Price Realized: $ 2,000
?Final Price Realized includes Buyer’s Premium added to Hammer Price
Estimate: $ 1,500 - $ 2,500
(FAMILY PAPERS.) The family Bible and related family papers of the Rev. Nelson Carter of western Pennsylvania. 48 items (0.3 linear feet) in one box, various sizes and conditions. Vp, 1847-1950

Additional Details

The Rev. Nelson Carter (1808-1856) was an itinerant African Methodist Episcopal minister in western Pennsylvania. His family Bible is an 1847 printing by the American Bible Society, with 5 pages of manuscript family records bound between the Old and New Testaments, starting with Rev. Carter's birth in 1808, through the deaths of his grandson and wife in 1948 and 1950. Places are not generally given, but his son John N. Carter's 1885 marriage in San Angelo, TX is an exception. The Bible is 868, 303, [1] pages, large 8vo format, in its original worn full calf binding.

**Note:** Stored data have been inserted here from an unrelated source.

(* ===== verification/Recorder.v ===== *)
(** * Session recordings (sessionhost/recorder.go)

    The cast of a session: one line per event, in an encrypted or plain stream whose
    bytes on disk are counted, hashed and capped, and the sidecar the worker uploads it
    by.  What a write does is an argument of the operations: the bytes that reached the
    disk and whether it succeeded.  The code ignores its error; the encryption (age)
    remembers it and reports it when the stream is sealed.  [lines] are the events as a
    reader of the JSON lines gets them: the encoder replaces the bytes of a payload that
    are not UTF-8 ([json_text]), in each chunk of the output by itself.

    A recording that is not flagged as truncated has every event in it, if it is
    encrypted; a plain one, if no write failed. *)
From Stdlib Require Import ZArith Lia Strings.Byte Strings.Ascii.
From stdpp Require Import base list strings pretty.
From S2P Require Import Prelude Proc.
Local Open Scope Z_scope.

(** ** What [encoding/json] makes of a string *)

(** U+FFFD. *)
Definition replacement (s : string) : string :=
  String (ascii_of_N 239) (String (ascii_of_N 191) (String (ascii_of_N 189) s)).

(** Each byte that begins no UTF-8 sequence is replaced. *)
Fixpoint json_text (s : string) : string :=
  match s with
  | EmptyString => EmptyString
  | String a s1 =>
      if in_range 0 127 a then String a (json_text s1)
      else
        match s1 with
        | String b s2 =>
            if utf8_2 a b then String a (String b (json_text s2))
            else
              match s2 with
              | String c s3 =>
                  if utf8_3 a b c then String a (String b (String c (json_text s3)))
                  else match s3 with
                       | String d s4 =>
                           if utf8_4 a b c d then String a (String b (String c (String d (json_text s4))))
                           else replacement (json_text s1)
                       | EmptyString => replacement (json_text s1)
                       end
              | EmptyString => replacement (json_text s1)
              end
        | EmptyString => replacement EmptyString
        end
  end.

(** Text that is UTF-8 is kept. *)
Lemma json_text_valid (s : string) : ValidString s = true → json_text s = s.
Proof.
  remember (String.length s) as n eqn:En. revert s En.
  induction (Nat.lt_wf_0 n) as [n _ IH]; intros [|a s1] -> Hv; [done|].
  assert (∀ t, (String.length t ≤ String.length s1)%nat → ValidString t = true → json_text t = t) as Ht.
  { intros t Hle. apply (IH (String.length t)); [cbn; lia|done]. }
  clear IH. cbn in *. destruct (in_range 0 127 a); [by rewrite Ht|]. destruct s1 as [|b s2]; [done|]. cbn in *.
  destruct (utf8_2 a b); [rewrite Ht; [done|lia|done]|]. destruct s2 as [|c s3]; [done|]. cbn in *.
  destruct (utf8_3 a b c); [rewrite Ht; [done|lia|done]|]. destruct s3 as [|d s4]; [done|]. cbn in *.
  apply andb_true_iff in Hv as [-> Hv]. rewrite Ht; [done|lia|done].
Qed.

(** ** The recorder *)

Record recorderMeta := mkRecorderMeta {
  rm_SessionID : string; rm_WorkspaceID : string; rm_User : string; rm_Provider : string;
  rm_Subject : string; rm_Action : string; rm_AuditKeyID : string }.

Record doneManifest := mkDoneManifest {
  dm_SessionID : string; dm_SizeBytes : Z; dm_AuditKeyID : string; dm_Principal : string;
  dm_Action : string; dm_StartedUnix : Z; dm_EndedUnix : Z; dm_Truncated : bool }.

(** [r_err]: a write failed; [lines]: the events written, kind and payload; [sidecar]:
    the .done file. *)
Record recorder := mkRecorder {
  r_size : Z; r_cap : Z; r_start : Z; r_meta : recorderMeta; r_closed : bool; r_err : bool;
  lines : list (string * string); r_encrypted : bool; sidecar : option doneManifest }.

#[export] Instance eta_recorder : Eta recorder := λ r,
  mkRecorder (r_size r) (r_cap r) (r_start r) (r_meta r) (r_closed r) (r_err r) (lines r) (r_encrypted r) (sidecar r).

(** [newRecorder], once the recipients parsed and the cast is open; [header] is what
    the first line flushed. *)
Definition newRecorder (recipients : list string) (maxBytes now header : Z) (meta : recorderMeta) : recorder :=
  mkRecorder header maxBytes now meta false false [] (negb (length recipients =? 0)%nat) None.

Definition truncated (r : recorder) : bool := (0 <? r_cap r) && (r_cap r <=? r_size r).

(** A write of the stream: after an error the encryption takes nothing more. *)
Definition write_line (flushed : Z * bool) (kind payload : string) (r : recorder) : recorder :=
  if r_encrypted r && r_err r then r
  else if flushed.2 then r <| lines ::= λ l, l ++ [(kind, json_text payload)] |> <| r_size ::= Z.add flushed.1 |>
  else r <| r_size ::= Z.add flushed.1 |> <| r_err := true |>.

Definition event (flushed : Z * bool) (kind payload : string) (r : recorder) : recorder :=
  if r_closed r then r
  else if truncated r then r
  else write_line flushed kind payload r.

Definition output (flushed : Z * bool) (data : bytes) (r : recorder) : recorder :=
  event flushed "o" (String.string_of_list_byte data) r.

Definition resizeEvent (flushed : Z * bool) (cols rows : Z) (r : recorder) : recorder :=
  event flushed "r" (String.append (pretty cols) (String.append "x" (pretty rows))) r.

Definition auditPrincipal (provider subject : string) : string :=
  if bool_decide (subject = "") then ""
  else if bool_decide (provider = "") then subject
  else String.append provider (String.append ":" subject).

(** [finalize]: [marked] is the write of the last line, [sealed] the bytes the seal
    flushes; [ok] is whether sealing, syncing, closing and writing the sidecar succeed. *)
Definition finalize (marked : Z * bool) (sealed now : Z) (ok : bool) (exitReason : string) (r : recorder) : recorder :=
  if r_closed r then r
  else
    let cut := truncated r in
    let r := (if cut then r else write_line marked "m" exitReason r)
               <| r_size ::= Z.add sealed |> <| r_closed := true |> in
    if ok && negb (r_encrypted r && r_err r) then
      r <| sidecar := Some (mkDoneManifest (rm_SessionID (r_meta r)) (r_size r) (rm_AuditKeyID (r_meta r))
             (auditPrincipal (rm_Provider (r_meta r)) (rm_Subject (r_meta r))) (rm_Action (r_meta r))
             (Unix (r_start r)) (Unix now) cut) |>
    else r.

Definition abort (r : recorder) : recorder := if r_closed r then r else r <| r_closed := true |> <| lines := [] |>.

(** The output in a list of events. *)
Definition outputs (l : list (string * string)) : list string :=
  omap (λ e, if bool_decide (e.1 = "o") then Some e.2 else None) l.

(** A chunk of output as the recording has it. *)
Definition recorded (d : bytes) : string := json_text (String.string_of_list_byte d).

(** The recording of a session that produced [out] so far: everything, or it is cut, or a
    write failed. *)
Definition records (r : recorder) (out : list bytes) : Prop :=
  r_closed r = false ∧ sidecar r = None ∧ (truncated r = true ∨ r_err r = true ∨ outputs (lines r) = recorded <$> out).

Lemma records_new (recipients : list string) (maxBytes now header : Z) (meta : recorderMeta) :
  records (newRecorder recipients maxBytes now header meta) [].
Proof. split_and!; [done|done|by right; right]. Qed.

(** A written line is the last one, a failing one leaves the error. *)
Lemma write_line_spec (flushed : Z * bool) (kind payload : string) (r : recorder) :
  let r' := write_line flushed kind payload r in
  r_closed r' = r_closed r ∧ sidecar r' = sidecar r ∧ r_encrypted r' = r_encrypted r ∧
  (r_err r' = true ∨ r_err r' = r_err r ∧ lines r' = lines r ++ [(kind, json_text payload)]).
Proof.
  unfold write_line. cbv zeta. destruct (r_encrypted r && r_err r) eqn:E.
  - apply andb_true_iff in E as [_ E]. split_and!; [done..|by left].
  - destruct flushed.2; (split_and!; [done..|]); [by right|by left].
Qed.

Lemma records_event (r : recorder) (out new : list bytes) (flushed : Z * bool) (kind payload : string) :
  records r out → outputs [(kind, json_text payload)] = recorded <$> new →
  records (event flushed kind payload r) (out ++ new).
Proof.
  intros (Hc & Hs & Hr) Hn. unfold event. rewrite Hc. destruct (truncated r) eqn:Et; [split_and!; [done|done|by left]|].
  destruct (write_line_spec flushed kind payload r) as (C & S & _ & Hl). cbv zeta in *. unfold records. rewrite C, S.
  split_and!; [done|done|]. right. destruct Hl as [?|[Ee El]]; [by left|]. destruct Hr as [|[Hr|Hr]]; [done|left; congruence|].
  right. rewrite El, fmap_app, <- Hr, <- Hn. apply omap_app.
Qed.

Lemma records_output (r : recorder) (out : list bytes) (flushed : Z * bool) (data : bytes) :
  records r out → records (output flushed data r) (out ++ [data]).
Proof. intros Hr. by apply records_event. Qed.

Lemma records_resize (r : recorder) (out : list bytes) (flushed : Z * bool) (cols rows : Z) :
  records r out → records (resizeEvent flushed cols rows r) out.
Proof. intros Hr. rewrite <- (app_nil_r out). by apply records_event. Qed.

(** The sidecar of a recording that is not flagged stands for the whole output, unless a
    write of a plain recording failed. *)
Lemma finalize_complete (r : recorder) (out : list bytes) (marked : Z * bool) (sealed now : Z) (ok : bool)
    (reason : string) (m : doneManifest) :
  let r' := finalize marked sealed now ok reason r in
  records r out → sidecar r' = Some m → dm_Truncated m = false → r_encrypted r' = true ∨ r_err r' = false →
  outputs (lines r') = recorded <$> out ∧ last (lines r') = Some ("m"%string, json_text reason).
Proof.
  cbv zeta. intros (Hc & Hs & Hr). unfold finalize. rewrite Hc. destruct (truncated r) eqn:Et.
  - destruct (ok && _); cbn; [by intros [= <-]|congruence].
  - destruct Hr as [|Hr]; [done|]. pose proof (write_line_spec marked "m" reason r) as (C & S & N & Hl).
    cbv zeta in *. generalize dependent (write_line marked "m" reason r). intros r' C S N Hl.
    cbn. destruct (ok && _) eqn:Eg; cbn; [|congruence]. intros _ _ Hor.
    apply andb_true_iff in Eg as [_ Eg%negb_true_iff].
    assert (r_err r' = false) as He by (destruct Hor as [E|E]; [rewrite E in Eg; done|done]).
    destruct Hl as [|[Ee El]]; [congruence|]. destruct Hr as [Hr|Hr]; [congruence|].
    rewrite El. split; [|apply last_snoc]. unfold outputs in *. by rewrite omap_app, Hr, app_nil_r.
Qed.

(** The code has no such guard: a plain recording that lost an event to a full disk gets
    the sidecar of a whole one. *)
Lemma plain_loss_unflagged :
  let r := newRecorder [] 1000 0 60 (mkRecorderMeta "s1" "w1" "ada" "oidc" "ada" "shell" "") in
  let r := finalize (10, true) 0 second true "exited" (output (0, false) (bytes_of_string "rm -rf") r) in
  dm_Truncated <$> sidecar r = Some false ∧ outputs (lines r) = [].
Proof. by vm_compute. Qed.

(** A rune that the output splits over two chunks is not in the recording: each of its
    bytes is replaced. *)
Lemma split_rune_replaced :
  json_text (String.string_of_list_byte [xc3; xa9]) = String.string_of_list_byte [xc3; xa9] ∧
  recorded <$> [[xc3]; [xa9]] = [replacement ""; replacement ""].
Proof. by vm_compute. Qed.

Accompanying the Bible is a small collection of 47 related items from the family of Rev. Carter's daughter Harriet Carter Butler (1848-1923) dated 1890 to 1932, including a memorandum book kept by her daughter Marcella Peters Butler (1873-1959) in 1922 with a 10-page family history. It includes two pages of narrative of her grandmother Jane Carter (1808-1900) under slavery: "She lived to be 92 years old and told of many events in her life." During the War of 1812, her owner fled Baltimore "but locked her in the feed house when the Brittish tried to burn the city. She was left there all night alone, a little 4 year old negro girl, but God saved her." She was sent to West Virginia with her owner's son: "She remembered her mother standing by the wagon crying. She never heard or saw her again." She was later manumitted: "He gave her her freedom and promised her $50 and a feather bed which she never received."
Also included are: Locket of hair Two typed letters from son William N. Butler dated 1901 as a lawyer in Washington, PA, one of them graphically describing the execution by hanging of two convicted African-American murderers An unsigned partial essay titled "Our Race" on the history of slavery and progress since A unsigned letter to the editor of the Gazette Times, 12 September 1907, insisting that "I have lived in Beaver County now for 18 years and not once during this time have I or any member of my family been insulted because of color, but on the contrary have always been treated with courtesy." 7 family photographs circa 1900 and a letter from Jabez Pitt Campbell, bishop of the A.ME. Church, 1885.